What the task asks. The entries below contain a stretch that opens with the line containing "and are outside the model. *)" and closes with the line containing "Definition floor_log2 (q"; set down that stretch exactly, both ends included, and nothing else.

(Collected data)
(** * Change detection for monitored worksheets (check_sheet_changes.py)

    A shallow embedding of the script: Python strings are lists of Unicode
    code points, dictionaries are finite maps, and the effects of the script
    (printing, the state file, the spreadsheet service, the webhook, the
    clock, [sys.exit] and exceptions) are threaded through a small
    state-and-exception monad.  Everything outside the repository (gspread,
    requests, the file system, the clock, the credential library) is an
    oracle of the [world] record. *)

From Stdlib Require Import ZArith Lia List String Ascii DecimalString.
From stdpp Require Import base decidable option list finite gmap.
Lemma sound_step ok s e s' :
  extends maze start end_ ok → sound start end_ ok s →
  gstep maze end_ s e (Continue s') → sound start end_ ok s'.
Proof.
  intros Hext [Hf Hv Hc] Hstep.
  apply gstep_Continue_inv in Hstep
    as (node & path & rest & -> & Hperm & Hne &
        [(Hin & Hfr & Hvis & Hcnt)
        |(Hnin & Hvis & Hcnt & _ & new & Hfr & _ & Hnew & _)]).
  - (* a stale entry is dropped *)
    split.
    + intros n p Hnp. apply Hf. rewrite Hperm. apply list_elem_of_further.
      by rewrite <- Hfr.
    + by rewrite Hvis.
    + by rewrite Hcnt, Hvis.
  - (* a node is expanded *)
    assert (walk ok start path node) as Hw.
    { apply Hf. rewrite Hperm. apply list_elem_of_here. }
    split.
    + intros n p Hnp. rewrite Hfr in Hnp. apply elem_of_app in Hnp as [Hnp|Hnp].
      * apply Hf. rewrite Hperm. by apply list_elem_of_further.
      * destruct (Hnew _ Hnp) as (nb & Hadj & Ho & [= -> ->]).
        apply walk_step with node; [done..|].
        eapply Hext; [|done..]. by eapply walk_end_ok.
    + intros v. rewrite Hvis, elem_of_union, elem_of_singleton.
      intros [->|Hin]; [|by apply Hv].
      split; [done|]. by eapply walk_end_ok.
    + rewrite Hcnt, Hvis, Hc, size_visited_insert by done. lia.
Qed.

Lemma complete_step s e s' :
  complete maze start s → gstep maze end_ s e (Continue s') → complete maze start s'.
Proof.
  intros [Hs Hcl] Hstep.
  apply gstep_Continue_inv in Hstep
    as (node & path & rest & -> & Hperm & Hne &
        [(Hin & Hfr & Hvis & Hcnt)
        |(Hnin & Hvis & Hcnt & _ & new & Hfr & _ & _ & Hnew)]).
  - (* a stale entry is dropped *)
    split.
    + left. rewrite Hvis. destruct Hs as [Hs|Hs]; [done|].
      by rewrite <- (popped_start_only s node path rest Hs Hperm).
    + intros v w. rewrite Hvis. intros Hv Hadj Ho.
      destruct (Hcl v w Hv Hadj Ho) as [Hw|[p Hw]]; [by left|].
      rewrite Hperm in Hw. apply elem_of_cons in Hw as [[= -> ->]|Hw]; [by left|].
      right. exists p. by rewrite Hfr.
  - (* a node is expanded *)
    split.
    + left. rewrite Hvis. apply elem_of_union.
      destruct Hs as [Hs|Hs]; [by right|left].
      apply elem_of_singleton. symmetry.
      exact (popped_start_only s node path rest Hs Hperm).
    + intros v w Hv Hadj Ho.
      rewrite Hvis, elem_of_union, elem_of_singleton in Hv.
      destruct Hv as [->|Hv].
      * destruct (Hnew w Hadj Ho) as [Hw|Hw]; [by left|].
        right. exists (path ++ [w]). rewrite Hfr. apply elem_of_app. by right.
      * destruct (Hcl v w Hv Hadj Ho) as [Hw|[p Hw]].
        { left. rewrite Hvis. apply elem_of_union. by right. }
        rewrite Hperm in Hw. apply elem_of_cons in Hw as [[= -> ->]|Hw].
        { left. rewrite Hvis. apply elem_of_union. left. by apply elem_of_singleton. }
        right. exists p. rewrite Hfr. apply elem_of_app. by left.
Qed.
(** * PDF to Markdown converter: a shallow embedding of [main.py]

    The development follows the conversion core of [main.py]:
    [extract_text_with_formatting], [extract_images_as_base64] and
    [convert_pdf_to_markdown].  The PyMuPDF reader is an external
    collaborator; what it hands to the converter (the dictionaries of
    blocks, lines and spans, the image lists, the extracted images, and
    the exceptions its calls may raise) is the input of the model.

    Conventions.
    - A Python [str] is a list of Unicode code points ([N]).
    - A font size is a Python number, carried as its exact value in [Q]:
      comparisons are exact, as they are in Python, and the results of
      the floating-point sum and quotient are rounded to the nearest
      double by [fl].
    - A Python [int] used as a flag word is a [Z], tested with [Z.land].
    - A call that may raise returns a [result]. *)

From Stdlib.Strings Require Import Byte.
From Stdlib Require Import Ascii String.
From Stdlib Require Import List ZArith NArith QArith Qround Qpower.
From Stdlib Require Import Bool Lia Lqa Sorted.
From Stdlib Require DecimalString DecimalNat DecimalFacts.
Import ListNotations.

Local Open Scope list_scope.

(** ** Strings *)

Definition char := N.
Definition str := list char.

(** A string literal of the source, as code points. *)
Definition lit (s : string) : str := map N_of_ascii (list_ascii_of_string s).

Arguments lit s%_string.

(** The line feed of the source's ["\n"]. *)
Definition nl : str := [10%N].

(** Characters removed by [str.strip()]: the code points Python regards as
    white space. *)
Definition isspace (c : char) : bool :=
  ((9 <=? c) && (c <=? 13) || (28 <=? c) && (c <=? 32)
   || (c =? 133) || (c =? 160) || (c =? 5760)
   || (8192 <=? c) && (c <=? 8202)
   || (c =? 8232) || (c =? 8233) || (c =? 8239) || (c =? 8287)
   || (c =? 12288))%N.

Fixpoint lstrip (s : str) : str :=
  match s with
  | [] => []
  | c :: t => if isspace c then lstrip t else s
  end.

Definition rstrip (s : str) : str := rev (lstrip (rev s)).

Definition strip (s : str) : str := rstrip (lstrip s).

(** [sep.join(parts)]. *)
Fixpoint join (sep : str) (parts : list str) : str :=
  match parts with
  | [] => []
  | [p] => p
  | p :: rest => p ++ sep ++ join sep rest
  end.

(** [str(n)] for a non-negative [int], as used by the f-strings. *)
Definition str_of_nat (n : nat) : str :=
  lit (DecimalString.NilZero.string_of_uint (Nat.to_uint n)).

(** Truth value of a Python [int]. *)
Definition truthy (z : Z) : bool := negb (z =? 0)%Z.

(** ** Font sizes

    A font size is a Python number: a double reported by the reader, or one
    of the integers [0] and [12] that the source writes.  It is carried as
    its exact rational value, on which Python's comparisons are exact.  The
    doubles [inf] and [nan], which are no font sizes, have no value in [Q]
    and are outside the model. *)

Definition Qltb (a b : Q) : bool := negb (Qle_bool b a).

(** [max(a, b)]: the first argument unless the second is strictly larger. *)
Definition py_max (a b : Q) : Q := if Qltb a b then b else a.

(** *** Double precision

    A Python [float] is an IEEE 754 double: 53 significant bits, least
    quantum [2 ^ -1074], round to nearest with ties to even. *)

(** The largest [e] with [2 ^ e <= q], for a positive [q]. *)
Definition floor_log2 (q : Q) : Z :=
  let e := (Z.log2 (Qnum q) - Z.log2 (Z.pos (Qden q)))%Z in
  if Qle_bool (2 ^ e) q then e else (e - 1)%Z.

(** The integer nearest to [q], the even one of two that are equally near. *)
Definition round_half_even (q : Q) : Z :=
  let f := Qfloor q in
  match Qcompare (q - inject_Z f) (1 # 2) with
  | Lt => f
  | Gt => (f + 1)%Z
  | Eq => if Z.even f then f else (f + 1)%Z
  end.

(** The quantum of the binade of a positive [q]: doubles near [q] are the
    multiples of it. *)
Definition quantum_exponent (q : Q) : Z :=
  Z.max (floor_log2 q - 52) (-1074).

Definition quantum (q : Q) : Q := 2 ^ quantum_exponent q.

(** The multiple of the quantum nearest to a positive [q]. *)
Definition to_grid (q : Q) : Q :=
  inject_Z (round_half_even (q / quantum q)) * quantum q.

(** The double nearest to a positive [q].  Beyond the largest double the
    result is Python's [inf], carried as [2 ^ 1024], which is above every
    double. *)
Definition round_positive (q : Q) : Q :=
  let r := Qred (to_grid q) in
  if Qle_bool (2 ^ 1024) r then 2 ^ 1024 else r.

(** The double nearest to [q]; a double is rounded to itself. *)
Definition fl (q : Q) : Q :=
  let q := Qred q in
  match Qnum q with
  | Z0 => 0
  | Zpos _ => round_positive q
  | Zneg _ => - round_positive (- q)
  end.

(** [a + b] and [a / b] in double precision: the operands as doubles, the
    exact result rounded. *)
Definition float_add (a b : Q) : Q := fl (fl a + fl b).
Definition float_div (a b : Q) : Q := fl (fl a / fl b).

(** ** The page dictionary of the reader *)

(** A span dictionary; an absent key is [None] and is read with the default
    of the corresponding [span.get]. *)
Record Span := mkSpan {
  text : option str;
  size : option Q;
  flags : option Z
}.

Record Line := mkLine { spans : option (list Span) }.

Record Block := mkBlock {
  type : Z;
  lines : option (list Line)
}.

Definition get {A : Type} (field : option A) (default : A) : A :=
  match field with
  | Some v => v
  | None => default
  end.

(** ** Exceptions *)

Inductive exn :=
| Exception (message : str)
| HTTPException (status_code : nat) (detail : str).

Inductive result (A : Type) :=
| Ok (a : A)
| Raise (e : exn).

Arguments Ok {A} a.
Arguments Raise {A} e.

Definition bind {A B : Type} (r : result A) (k : A -> result B) : result B :=
  match r with
  | Ok a => k a
  | Raise e => Raise e
  end.

Notation "x <- r ;; k" := (bind r (fun x => k))
  (at level 61, r at next level, right associativity).

(** ** [extract_text_with_formatting] *)

Definition is_bold (span : Span) : Z := Z.land (get (flags span) 0%Z) 16.
Definition is_italic (span : Span) : Z := Z.land (get (flags span) 0%Z) 2.

(** Lines 60-76: the text of a span with its emphasis markers. *)
Definition format_span (span : Span) : str :=
  let text := get (text span) [] in
  if truthy (is_bold span) && truthy (is_italic span) then
    lit "***" ++ text ++ lit "***"
  else if truthy (is_bold span) then
    lit "**" ++ text ++ lit "**"
  else if truthy (is_italic span) then
    lit "*" ++ text ++ lit "*"
  else text.

(** One iteration of the loop over the spans of a line (lines 59-78). *)
Definition span_step (acc : str * Q) (span : Span) : str * Q :=
  let '(line_text, max_font_size) := acc in
  let font_size := get (size span) 12 in
  let max_font_size := py_max max_font_size font_size in
  (line_text ++ format_span span, max_font_size).

(** Lines 56-78: [line_text] and [max_font_size] when the loop ends. *)
Definition scan_line (line : Line) : str * Q :=
  fold_left span_step (get (spans line) []) ([], 0).

(** One iteration of the loop over the lines of a block (lines 55-81). *)
Definition line_step (block_text : list (str * Q)) (line : Line)
  : list (str * Q) :=
  let '(line_text, max_font_size) := scan_line line in
  match strip line_text with
  | [] => block_text
  | _ :: _ => block_text ++ [(strip line_text, max_font_size)]
  end.

(** Lines 54-81: [block_text] of a text block. *)
Definition block_lines (block : Block) : list (str * Q) :=
  fold_left line_step (get (lines block) []) [].

(** [sum(fs for _, fs in block_text)]: the sizes are added one by one from
    the left, starting from [0], each partial sum a double.  This is the
    plain accumulation loop of [sum] (CPython up to 3.11; later versions
    carry a correction term beside the accumulator).  Sums of the integers
    [0] and [12] alone, which Python adds exactly, are the same numbers as
    long as they stay below [2 ^ 53]. *)
Definition sum_sizes (block_text : list (str * Q)) : Q :=
  fold_left float_add (map snd block_text) 0.

(** Line 85: the sum divided by [len(block_text)], the quotient rounded to
    a double. *)
Definition avg_font_size (block_text : list (str * Q)) : Q :=
  float_div (sum_sizes block_text)
            (inject_Z (Z.of_nat (length block_text))).

Definition combined_text (block_text : list (str * Q)) : str :=
  join (lit " ") (map fst block_text).

(** Lines 84-96: what a block appends to [markdown_content], if anything. *)
Definition render_block_text (block_text : list (str * Q)) : option str :=
  match block_text with
  | [] => None
  | _ :: _ =>
      let avg_font_size := avg_font_size block_text in
      let combined_text := combined_text block_text in
      if Qltb 18 avg_font_size then Some (lit "# " ++ combined_text)
      else if Qltb 14 avg_font_size then Some (lit "## " ++ combined_text)
      else if Qltb 12 avg_font_size then Some (lit "### " ++ combined_text)
      else Some combined_text
  end.

(** One iteration of the loop over the blocks of a page (lines 52-96). *)
Definition block_step (markdown_content : list str) (block : Block)
  : list str :=
  if (type block =? 0)%Z then
    match render_block_text (block_lines block) with
    | Some s => markdown_content ++ [s]
    | None => markdown_content
    end
  else markdown_content.

Definition render_blocks (blocks : list Block) : str :=
  join (nl ++ nl) (fold_left block_step blocks []).

(** ** The reader's pages, images and documents *)

(** An entry of [page.get_images(full=True)]; only item [0], the
    cross-reference number, is read. *)
Record ImgInfo := mkImgInfo { xref : Z }.

(** The dictionary returned by [extract_image]. *)
Record BaseImage := mkBaseImage {
  image : list byte;
  ext : str
}.

(** A loaded page: the outcome of [page.get_text("dict")["blocks"]] and of
    [page.get_images(full=True)]. *)
Record Page := mkPage {
  get_text_blocks : result (list Block);
  get_images : result (list ImgInfo)
}.

(** An open document: [pages] holds, for each page number, the outcome of
    loading that page ([pdf_document[page_number]]); [extract_image] is the
    outcome of [extract_image(xref)]. *)
Record Document := mkDocument {
  pages : list (result Page);
  extract_image : Z -> result BaseImage
}.

(** ** [base64.b64encode(...).decode("utf-8")] *)

Definition b64_alphabet : str :=
  lit "ABCDEFGHIJKLMNOPQRSTUVWXYZabcdefghijklmnopqrstuvwxyz0123456789+/".

Definition b64_char (sextet : N) : char :=
  nth (N.to_nat (N.land sextet 63)) b64_alphabet 0%N.

Definition b64_pad : char := 61%N.

Fixpoint b64encode (data : list byte) : str :=
  match data with
  | [] => []
  | [a] =>
      let n := N.shiftl (Byte.to_N a) 16 in
      [b64_char (N.shiftr n 18); b64_char (N.shiftr n 12); b64_pad; b64_pad]
  | [a; b] =>
      let n := N.lor (N.shiftl (Byte.to_N a) 16) (N.shiftl (Byte.to_N b) 8) in
      [b64_char (N.shiftr n 18); b64_char (N.shiftr n 12);
       b64_char (N.shiftr n 6); b64_pad]
  | a :: b :: c :: rest =>
      let n := N.lor (N.lor (N.shiftl (Byte.to_N a) 16)
                            (N.shiftl (Byte.to_N b) 8)) (Byte.to_N c) in
      [b64_char (N.shiftr n 18); b64_char (N.shiftr n 12);
       b64_char (N.shiftr n 6); b64_char n] ++ b64encode rest
  end.

(** ** [extract_images_as_base64] *)

(** An entry of the returned list. *)
Record ImageDict := mkImageDict {
  page : nat;
  index : nat;
  format : str;
  base64 : str
}.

Answer for the task.
    and are outside the model. *)

Definition Qltb (a b : Q) : bool := negb (Qle_bool b a).

(** [max(a, b)]: the first argument unless the second is strictly larger. *)
Definition py_max (a b : Q) : Q := if Qltb a b then b else a.

(** *** Double precision

    A Python [float] is an IEEE 754 double: 53 significant bits, least
    quantum [2 ^ -1074], round to nearest with ties to even. *)

(** The largest [e] with [2 ^ e <= q], for a positive [q]. *)
Definition floor_log2 (q : Q) : Z :=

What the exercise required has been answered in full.